Previous studies on these drugs’ effects on cardiovascular risk show mixed results. Several studies have shown that anti-TNFs do lower the risk of cardiovascular disease in patients with established RA. But the new study, published online in Arthritis & Rheumatism, shows that benefit doesn’t extend to early RA patients – at least not in the specific category of acute coronary syndromes, or ACS, which includes heart attacks and unstable angina.

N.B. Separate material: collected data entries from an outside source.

(* ===== verification/Transport.v ===== *)
(** * Reaching peers and being reached (src/src/peercache.rs, src/src/transport.rs, src/src/daemon/mesh/accept.rs)

    The cache of peer addresses that survives a restart, the candidate addresses a dial is made
    with, the relays an endpoint is set up with, and the router that hands an incoming
    connection to the network it was made for.

    The cache file's encoding is [rmp_serde]'s, addresses, relays and protocol
    negotiation are iroh's, the Tor lookup is the Tor transport's: parameters. *)

From S2P Require Import Prelude Externs Addressing Peers Forward Names Select Settings Storage Dht Manager Service Veilid.

(** ** The peer cache *)
Record Entry := mkEntry { en_id : EndpointId; en_addrs : list TransportAddr; en_last_seen : Z }.

Class CacheCodec := {
  cache_to_vec : list Entry -> option (list Z);
  cache_from_slice : list Z -> option (list Entry);
}.
Class CacheCodecLaws `{CacheCodec} : Prop := {
  cache_codec_roundtrip : forall l bytes, cache_to_vec l = Some bytes -> cache_from_slice bytes = Some l;
}.

Definition PRUNE_DAYS : Z := 30.
Definition is_fresh (last_seen now : Z) : bool := Z.max 0 (now - last_seen) <? PRUNE_DAYS * 86400.

(** [HashMap<EndpointId, (Vec<TransportAddr>, u64)>]. *)
Abbreviation PeerAddrCache := (gmap EndpointId (list TransportAddr * Z)).

Section PeerCache.
Context `{CacheCodec}.
Implicit Types c : PeerAddrCache.

(** [file]: the cache file's content, if it can be read.  A later entry of an id replaces an earlier one. *)
Definition cache_new (file : option (list Z)) (now : Z) : PeerAddrCache :=
  let entries := default [] (bytes ← file; cache_from_slice bytes) in
  fold_left (fun c e => <[en_id e := (en_addrs e, en_last_seen e)]> c)
    (List.filter (fun e => is_fresh (en_last_seen e) now) entries) ∅.

Definition cache_lookup c (id : EndpointId) : option (list TransportAddr) :=
  match c !! id with
  | Some ((_ :: _) as addrs, _) => Some addrs
  | _ => None
  end.

Definition cache_update c (id : EndpointId) (addrs : list TransportAddr) (now : Z) : PeerAddrCache := <[id := (addrs, now)]> c.

Definition prune_stale c (now : Z) : PeerAddrCache := filter (fun kv => is_fresh kv.2.2 now = true) c.

(** The cache and the file after [save]: the entries are written to a temporary file ([wrote])
    that is then renamed over the cache file ([renamed]); a failure leaves the file as it was. *)
Definition entries_of c : list Entry := (fun kv => mkEntry kv.1 kv.2.1 kv.2.2) <$> map_to_list c.

Definition cache_save c (file : option (list Z)) (now : Z) (wrote renamed : bool) : PeerAddrCache * option (list Z) :=
  let c := prune_stale c now in
  match cache_to_vec (entries_of c) with
  | Some data => (c, if wrote && renamed then Some data else file)
  | None => (c, file)
  end.

(** [addrs]: the remote addresses of the connection's paths. *)
Definition update_from_connection c (id : EndpointId) (addrs : list TransportAddr) (now : Z) : PeerAddrCache :=
  match addrs with [] => c | _ => cache_update c id addrs now end.

Section Live.
Context {Conn : Type} (path_addrs : Conn -> list TransportAddr).

Definition refresh_from_peers c (t : PeerTable Conn) (now : Z) : PeerAddrCache :=
  fold_left (fun c p => update_from_connection c p.1.1 (path_addrs p.2) now) (all_entries t) c.
Definition sample_report : Report (PathStats := unit) (ConnStats := unit) :=
  ("1.2.3", mkStatusReport (mkId 3) true [] (0, 0) (0, 0) (mkDropCounts 0 0 0 0 0 0) (0, 0)).
Definition sample_statuses (_ : MeshManager (gmap string NetworkConfig) Z) : Report (PathStats := unit) (ConnStats := unit) := sample_report.
Definition sample_wording (_ : Reply (Report (PathStats := unit) (ConnStats := unit))) : Msg (PathStats := unit) (ConnStats := unit) :=
  IpcOk "done".
Definition sample_link : Link (Disk := gmap string NetworkConfig) (Conn := Z) (PathStats := unit) (ConnStats := unit) :=
  mkLink (mkDaemon (sample_manager sample_two) None None false) None [].


(** The inviting machine is the coordinator of [home]; on the other one the daemon is up. *)
#[local] Instance joining_world : World (PathStats := unit) (ConnStats := unit) unit := {
  w_connect w := (w, true);
  w_send w _ := (w, true);
  w_recv w := (w, Some (IpcOk "joined"));
  w_clock _ := 0;
  w_sleep w _ := w;
  w_spawn w _ := (w, Success);
  w_capture w _ := (w, None);
  w_install w _ := (w, None);
  w_remove_unit w := (w, true);
  w_teardown w := w;
  w_set_socket w _ := w;
}.

Definition sample_invited : option (Handled (Disk := gmap string NetworkConfig) (Conn := Z) (Networks := Report (PathStats := unit) (ConnStats := unit))) :=
  handle_request sample_statuses (l_daemon sample_link) (InviteCreate "home" (Some "1h")) (Some (0, 0)) sample_request.

Lemma invite_is_made : exists d' written inv, sample_invited = Some (d', written, InviteIs inv).
Proof.
  assert (match sample_invited with Some (_, InviteIs _) => true | _ => false end = true) as Hm by (vm_compute; reflexivity).
  destruct sample_invited as [[[d' written] []]|]; try discriminate Hm. by do 3 eexists.
Qed.

Lemma printed_invite_joins_witness :
  exists inv key,
    Text ("  share: tetron join " +:+ ni_invite_key inv)
      ∈ tr_out (run (HW := daemon_world sample_statuses sample_wording (Some (0, 0)) sample_request)
                  (main (fun _ => "") sample_env 121 [] (Cmd.Invite "home" (Cmd.InviteCreate (Some "1h")))) sample_link).2
    /\ tr_sent (run (main (fun _ => "") sample_env 121 [] (Cmd.Join (Some (ni_invite_key inv)) None None None false false false)) tt).2
       = [Join key None None None (Some (rq_secret sample_request)) false].
Proof.
  destruct invite_is_made as (d' & written & inv & Hinv).
  destruct (printed_invite_joins sample_env 121 [] (fun _ => "") sample_statuses sample_wording (Some (0, 0)) sample_request
              sample_link "home" (Some "1h") d' written inv) as [[_ Hshare] (name & h & h1 & ttl & Hh & _ & _ & _ & Hjoin)].
  - reflexivity.
  - reflexivity.
  - by_decide.
  - exact Hinv.
  - exists inv, (id_to_string (h_network_key h)). split; [exact Hshare|].
    assert (String.length (ni_invite_key inv) <= INVITE_CODE_MAX_CHARS + 64)%nat as Hlen.
    { assert (match sample_invited with
              | Some (_, InviteIs i) => Nat.leb (String.length (ni_invite_key i)) (INVITE_CODE_MAX_CHARS + 64)
              | _ => false
              end = true) as E by (vm_compute; reflexivity).
      rewrite Hinv in E. by apply Nat.leb_le. }
    apply (Hjoin sample_env "" "" (Some (ni_invite_key inv)) None None None false false false eq_refl eq_refl) with
      (w1 := tt) (w2 := tt) (w3 := tt) (m := IpcOk "joined"); [|by left|reflexivity..].
    by rewrite sapp_nil_r.
Defined.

“I would not hesitate to treat the inflammatory disease with an anti-TNF when it is indicated, but, as a rheumatologist, I must be aware that this alone might not be enough to normalize the risk for myocardial infarction [heart attack] for my patient,” explains lead author Lotta Ljung, MD, a senior consultant in rheumatology at Umeå University Hospital in Umeå, Sweden.

For this latest study, Dr. Ljung and colleagues identified 6,000 patients from a national Swedish database who were treated within a year of developing RA symptoms. Within this group, they found 173 first-time ACS events. They then calculated the risks of heart attack or unstable angina for those taking and not taking anti-TNFs. Ultimately they didn’t find any statistically significant differences in risk between the two groups.

After performing a second analysis, the researchers also failed to find a difference in risk for ACS between those patients who had responded to anti-TNF therapy and those who had not respond.

Dr. Ljung says her team’s findings could be different from earlier studies showing a protective effect of anti-TNFs on the heart because of different patient populations and the fact that previous research is based on a broader definition of cardiovascular risk than her team used.